Thanos Question Frontend
The Thanos Question frontend is a dashboard offered by Thanos that’s just like the Prometheus Dashboard. It additionally makes use of PromQL as its question language. With this part, customers can ask for metrics from the Thanos Question part.
Set up and Demo
On this demo, we’ll take a look at Thanos and scale Thanos receiver utilizing k6s-metrics.
- Putting in Minio for object storage
- Putting in Thanos and Prometheus
- Load take a look at utilizing k6s-metrics
Let’s begin by creating a form cluster.
sort create cluster --name my-cluster --config=
Putting in Minio (Object Retailer)
Minio is a well-liked open-source object storage, an alternative choice to AWS S3 that we’re utilizing right here in our native setup. In case you have S3 or related storage, you need to use it right here.
- Run the script beneath to put in Minio within the thanos-test namespace.
#!/bin/bash
set -e
kubectl create ns thanos-test
echo "Installing Minio using Helm charts..."
helm repo add bitnami https://charts.bitnami.com/bitnami
helm set up minio bitnami/minio --version 14.2.0 -n thanos-test
sleep 40
echo "Exposing Minio on 127.0.0.1:8080"
echo "Username for Minio: admin"
echo "Password for Minio: $(kubectl get secrets -n thanos-test minio -o json | jq -r '.data."root-password"' | base64 -d)"
kubectl port-forward svc/minio 8080:9001 -n thanos-test &
echo
- Entry the Minio dashboard at port 8080 and create a brand new bucket named
“thanos”
. Additionally, create an entry key and secret. As soon as achieved, create a secret as of beneath and exchange the entry key and secret area.
apiVersion: v1
sort: Secret
metadata:
title: minio-thanos
namespace: thanos-test
stringData:
objstore.yml: |
sort: S3
config:
bucket: "thanos"
endpoint: "minio.thanos-test.svc.cluster.local:9000"
insecure: true
access_key:
Secret_key:
yaml
Putting in Thanos and Prometheus
Please execute the next script to put in Thanos and Prometheus.
#!/bin/bash
echo "Installing Thanos in $(kubectl config current-context)"
helm repo add bitnami https://charts.bitnami.com/bitnami
helm set up thanos bitnami/thanos --version 15.1.0 -n thanos-test
sleep 60
echo "thanos is installed"
kubectl get all -n thanos-test
echo "Exposing thanos on 127.0.0.1:8081"
kubectl port-forward svc/thanos-query-frontend -n thanos-test 8081:9090 &
echo "Exposing grafana on 127.0.0.1:8082"
kubectl port-forward svc/grafana -n thanos-test 8082:3000 &
echo "Password for grafana: $(kubectl get secrets -n thanos-test grafana-admin -o json | jq -r '.data."GF_SECURITY_ADMIN_PASSWORD"' | base64 -d)"
echo "Username for grafana: admin"
echo "For mointoring purpose installing kube-prometheus-stack"
helm repo add prometheus-community https://prometheus-community.github.io/helm-charts
helm set up kube-prometheus-stack prometheus-community/kube-prometheus-stack --version 58.2.1 -n thanos-test -f kube-prometheus-stack-values.yaml
sleep 60
echo "Prometheus installed connect with grafana at port 8082"
bash
Testing Utilizing k6s-metrics
Use the beneath script to check Thanos. You possibly can change the digital customers and different fields.

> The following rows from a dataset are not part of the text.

(** The first block. *)
Definition remap_first (logical physical : Z) (uninit : bool) (max : Z) (new x : ext2fs_extent) (prev : option ext2fs_extent) : op unit :=
  x ← (if bool_decide (physical ≠ 0) then
         (if default false (joins_after logical physical uninit max <$> prev) then
            px ← get EXT2_EXTENT_PREV_LEAF; ext2fs_extent_replace (with_len (e_len px + 1) px)
          else ext2fs_extent_insert 0 new);;
         ext2fs_extent_fix_parents;;
         get EXT2_EXTENT_NEXT_LEAF
       else mret x);
  ext2fs_extent_replace (drop_first x);;
  ext2fs_extent_fix_parents.

(** [f] at the extent of a block, when that is found; errors are not looked at. *)
Definition undo_at (lblk : Z) (f : op unit) : op unit :=
  r ← attempt (ext2fs_extent_goto lblk);
  match r with inl _ => mret tt | inr _ => attempt f;; mret tt end.

(** A block in the middle: the extent is split. *)
Definition remap_middle (logical physical : Z) (new x : ext2fs_extent) : op unit :=
  let before := with_len (logical - e_lblk x) x in
  ext2fs_extent_replace before;;
  (if bool_decide (physical ≠ 0) then
     r ← attempt (ext2fs_extent_insert EXT2_EXTENT_INSERT_AFTER new);
     match r with
     | inl e => undo_at (e_lblk x) (ext2fs_extent_replace x);; err e
     | inr _ => mret tt
     end
   else mret tt);;
  let n := u32 (e_len before + 1) in
  r ← attempt (ext2fs_extent_insert EXT2_EXTENT_INSERT_AFTER
        (Extent (u64 (e_pblk x + n)) (u64 (e_lblk x + n)) (u32 (e_len x - e_len before - 1)) (e_flags x)));
  match r with
  | inl e =>
      (if bool_decide (physical ≠ 0) then undo_at (e_lblk new) (ext2fs_extent_delete 0) else mret tt);;
      undo_at (e_lblk x) (ext2fs_extent_replace x);;
      err e
  | inr _ => mret tt
  end.

(** What is between saving the place of the handle and [done]. *)
Definition set_bmap_at (logical physical : Z) (uninit : bool) (new : ext2fs_extent) : op unit :=
  let max := if uninit then EXT_UNINIT_MAX_LEN else EXT_INIT_MAX_LEN in
  retval ← goto_near logical;
  let mapped := bool_decide (retval = 0) in
  if negb mapped && bool_decide (physical = 0) then mret tt else
  x ← get EXT2_EXTENT_CURRENT;
  next ← neighbour EXT2_EXTENT_NEXT_LEAF EXT2_ET_EXTENT_NO_NEXT;
  goto_near logical;;
  prev ← neighbour EXT2_EXTENT_PREV_LEAF EXT2_ET_EXTENT_NO_PREV;
  retval ← goto_near logical;
  if mapped && Bool.eqb uninit (is_uninit x) && bool_decide (u64 (e_pblk x + (logical - e_lblk x)) = physical)
  then checked retval else
  if negb mapped then map_unmapped logical physical uninit max new x next else
  if bool_decide (logical = e_lblk x ∧ e_len x = 1) then remap_only physical new else
  if bool_decide (logical = u64 (e_lblk x + e_len x - 1)) then remap_last logical physical uninit max new x next else
  if bool_decide (logical = e_lblk x) then remap_first logical physical uninit max new x prev else
  remap_middle logical physical new x.
(** C12: For a file with pointers, [ext2fs_bmap2] without flags finds the block that
    the map of the file has.  With BMAP_ALLOC it then has a block for block [n],
    the one that was there or a new one: the blocks that are added are those that
    are missing on the way to block [n] ([adds]), each was free and is in use then, and
    is zeroed but for the pointer to the next; the map of all other blocks and the
    contents of every block in use but the indirect ones of the file stay.
    [i_blocks] grows by the number of new blocks in its units, if it has the bits
    for it, and the inode is written when blocks were added.  With an error
    block [n] is not mapped; what was added on the way stays in the inode of the
    caller.  The features, the block size and the cluster ratio of the file system
    are taken not to change. *)
Theorem ext2fs_bmap2_correct s i n phys : plain_file s i → 0 ≤ n < max_blocks s → Invariant (λ s', same_units (sv_fs s) (sv_fs s')) →
  (∃ s', ext2fs_bmap2 true junk ino (Some i) 0 n phys s = Some (0, BmapState i 0 0 false (plain_block s i n) s') ∧
     same_blocks content area s s' ∧ keeps used s s') ∧
  ∃ e m l, ext2fs_bmap2 true junk ino (Some i) BMAP_ALLOC n phys s = Some (e, m) ∧
    let a := sv_blocksize s / 4 in let fs := sv_fs s in let s' := b_state m in let i' := b_inode m in
    plain_file s' i' ∧ inode_like i i' ∧ adds s i s' i' n l ∧ b_alloc m = Z.of_nat (length l) ∧
    (∀ n', 0 ≤ n' < max_blocks s → n' ≠ n → plain_block s' i' n' = plain_block s i n') ∧
    (if decide (e = 0)
     then b_phys m = plain_block s' i' n ∧ b_phys m ≠ 0 ∧ (plain_block s i n ≠ 0 → b_phys m = plain_block s i n) ∧
       (∀ p, p ∈ l ↔ above a (leaf_of a n) p ∧ node a (content s) i p = 0) ∧
       (iblk_count fs i + iblk_units fs i (Z.of_nat (length l)) < iblk_limit fs →
        iblk_count fs i' = iblk_count fs i + iblk_units fs i (Z.of_nat (length l))) ∧
       (l ≠ [] → sv_read_inode s' ino = (E_OK, i')) ∧ (l = [] → i' = i)
     else plain_block s i n = 0 ∧ plain_block s' i' n = 0).
Proof.
  intros Hp Hn HI. split; [by apply bmap_finds|].
  destruct (bmap_allocates s i n phys Hp Hn) as (e & m & l & k & He & _ & (Had & Hk & Hkl) & Hp' & Hbs & Hil & Hoth & _ & _ & _ & Hcase).
  exists e, m, l. split; [done|]. cbv zeta. split; [done|]. split; [done|]. split; [done|]. split; [lia|]. split; [done|].
  destruct (decide (e = 0)) as [->|H0]; [|by destruct Hcase as (_ & ? & ? & _)].
  destruct Hcase as (H1 & H2 & H3 & Hri). split; [done|]. split; [done|].
  split; [intros H0; by rewrite decide_False in H3|]. split; [|split; [|split]].
  - intros p. destruct (plain_limit s i Hp) as [Ha _].
    destruct (leaf_of_ok (sv_blocksize s / 4) n) as [Hlv _]; [split; [lia|apply max_blocks_span; lia]|].
    split; [intros Hpl; split; [by apply (ad_way _ _ _ _ _ _ Had)|by apply (ad_new _ _ _ _ _ _ Had)]|].
    intros [Hab Hp0]. apply (ad_new _ _ _ _ _ _ Had). split; [by eapply above_valid; [lia|..]|]. split; [done|].
    eapply node_above; [lia|exact Hlv|exact Hab|]. rewrite -file_block_node; [|lia]. unfold plain_block in H1. rewrite Hbs in H1. by rewrite -H1.
  - rewrite -Hkl -Hk. by apply (bmap_counts s i n phys).
  - intros Hne. destruct (decide (k = 0)) as [Hk0|Hk0]; [destruct l; [done|cbn in Hkl; lia]|]. rewrite Hri decide_True //.
  - intros ->. cbn in Hkl. rewrite Hkl in Hri. by destruct Hri.
Qed.
(** One level. *)
Lemma level_ok l start count i s rd : (l ≤ 3)%nat → file_wf a area (used s) rd i → agrees s rd (λ _, False) → plain_fs s → sv_blocksize s = 4 * a →
  0 ≤ start < 2^32 → level_num l * span a l ≤ count → count < 2^32 →
  let '(e, i', _, s') := ind_punch l (Some (level_root l)) start count (Z.to_nat (level_num l)) i [] s in
  in_order (due rd i 0) e (∃ rd', sh s rd i s' rd' i' (λ q, height (n_root q) = l) (λ _, True) ∧ agrees s' rd' (λ _, False) ∧ stays s s' ∧ due rd' i' 0 = due rd i 0 ∧
    ∀ q, valid a q → height (n_root q) = l →
      (start + level_base l ≤ first_block q → N rd' i' q = 0) ∧ (is_leaf q → first_block q < start + level_base l → N rd' i' q = N rd i q)).
Proof.
  intros Hl Hw Hag Hfs Hbs Hst Hc Hc'. rewrite ind_punch_eq.
  assert (0 ≤ level_root l ∧ level_root l + level_num l ≤ 15 ∧ 0 ≤ level_num l ≤ 2^20) as (H1 & H2 & H3) by (unfold level_root, level_num; destruct (decide _); lia).
  assert (array_ok None (level_root l) (level_num l) (λ _, False) (PunchState i [] 0 s) rd) as Har by (constructor; try done; auto).
  pose proof (ind_punch_array_ok None (level_root l) (level_num l) (λ _, False) l (sub_punch_of l) start count i [] s rd (ind_punch_subs l Hl)) as H. cbn [whence] in H.
  destruct (let '(e, m) := _ in _) as [[[e i'] buf'] s']. destruct H as [He H]; [|done|done|done|done|done|done|].
  { intros k Hk. unfold level, pl. cbn [n_root n_depth]. rewrite Nat.sub_0_r.
    apply (level_place l (Place (level_root l + k) 0 0)); [done|apply valid_root; lia|cbn; lia]. }
  split; [done|]. intros E. destruct (H E) as (rd' & Hsh & [_ Hag' _ _ _ _ _] & Hstay & Hdue & Hcut). cbn [u_inode u_state] in *.
  assert (∀ q, valid a q → height (n_root q) = l → let k := n_root q - level_root l in 0 ≤ k < level_num l ∧ at_or_under None (level_root l) k q ∧ n_root q = level_root l + k) as Hroot.
  { intros q Hq Hh k. apply level_place in Hh; [|done|done]. split; [done|]. split; [|lia]. unfold at_or_under, pl. apply root_under; [done|lia]. }
  exists rd'. split; [|split; [done|split; [done|split; [done|]]]].
  - eapply shrinks_weaken; [| |exact Hsh]; [|done]. intros q Hq (j & Hj & Hjq). apply level_place; [done|done|].
    unfold at_or_under, pl in Hjq. destruct Hjq as [->|[Hr _]]; [cbn; lia|]. cbn in Hr. lia.
  - intros q Hq Hh. destruct (Hroot q Hq Hh) as (Hk & Hkq & Hr). destruct (Hcut _ q Hk Hq Hkq) as [A B]. cbn [pl] in A, B.
    rewrite (level_block l _ q Hl Hq Hh Hr). split; [intros; apply A; lia|]. intros Hlf ?. apply B; [done|lia].
Qed.

Lemma height_le q : valid a q → (height (n_root q) ≤ 3)%nat.
Proof. intros (Hr & _). unfold height. lia. Qed.

Lemma levels_skip l start rd i s : (l ≤ 3)%nat → level_num l * span a l ≤ start →
  ∀ i' s', levels_done (S l) (start + level_base l) rd i s i' s' → levels_done l (start + level_base l) rd i s i' s'.
Proof.
  intros Hl Hge i' s' (rd' & Hsh & Hag & Hst & Hdue & Hcut). exists rd'. split; [|split; [done|split; [done|split; [done|]]]].
  - eapply shrinks_weaken; [| |exact Hsh]; [|done]. intros q _ Hq. cbv beta in Hq |- *. lia.
  - intros q Hq Hlq. destruct (decide (height (n_root q) = l)) as [Hh|Hh]; [|apply Hcut; [done|lia]].
    assert (N rd' i' q = N rd i q) as Hn by (apply (h_same _ _ _ _ _ _ _ _ _ _ Hsh); [done|cbv beta; lia]).
    split; [|done]. intros Hle. exfalso. pose proof Hh as Hk. apply level_place in Hk; [|done|done].
    assert (∃ k, n_root q = level_root l + k) as [k Hr] by (exists (n_root q - level_root l); lia).
    pose proof (level_block l k q Hl Hq Hh Hr) as Hb. assert (0 ≤ k < level_num l) as Hk' by lia.
    destruct (root_under (level_root l + k) q Hq Hr) as [Hqr|Hqr].
    + rewrite {2}Hqr in Hb. pose proof (span_pos a l ltac:(lia)). nia.
    + destruct (under_first a ltac:(lia) _ _ Hq Hqr) as [Hf _]. assert (level (Place (level_root l + k) 0 0) = l) as Hlv.
      { unfold level. cbn [n_root n_depth]. rewrite Nat.sub_0_r. apply (level_place l (Place (level_root l + k) 0 0)); [done|apply valid_root|cbn; lia].
        unfold level_root, level_num in *. destruct (decide _); lia. }
      rewrite Hlv in Hf. pose proof (span_pos a l ltac:(lia)). nia.
Qed.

import { verify, sleep } from 'k6';
import distant from 'k6/x/remotewrite';
export let choices = {
vus: 100,
period: '800s',
};
const shopper = new distant.Consumer({
url: 'http://127.0.0.1:8085/api/v1/obtain',
});
export default perform () {
let res = shopper.retailer([
{
labels: [
{ name: '__name__', value: `test_metric_${__VU}` },
{ name: 'service', value: 'bar' },
],
samples: [{ value: Math.random() * 100 }],
},
]);
verify(res, {
'is standing 200': (r) => r.standing === 200,
});
sleep(1);
}
javascript
You should use Grafana to visualise the Thanos receiver consumption. Extra Grafana dashboards can be found right here.
Conclusion
Among the advantages of utilizing Thanos are:
- Lengthy-term metrics storage
- Save value by utilizing Object Retailer
- Environment friendly question with World View
- HA Prometheus occasion
- Information deduplication
Integrating Thanos into your monitoring setup can improve your software by offering entry to historic knowledge and overcoming the constraints of a standalone Prometheus setup. Moreover, Thanos will help scale back the prices related to Prometheus. Nevertheless, Thanos will not be the best resolution for everybody. Decide what’s greatest in your infrastructure.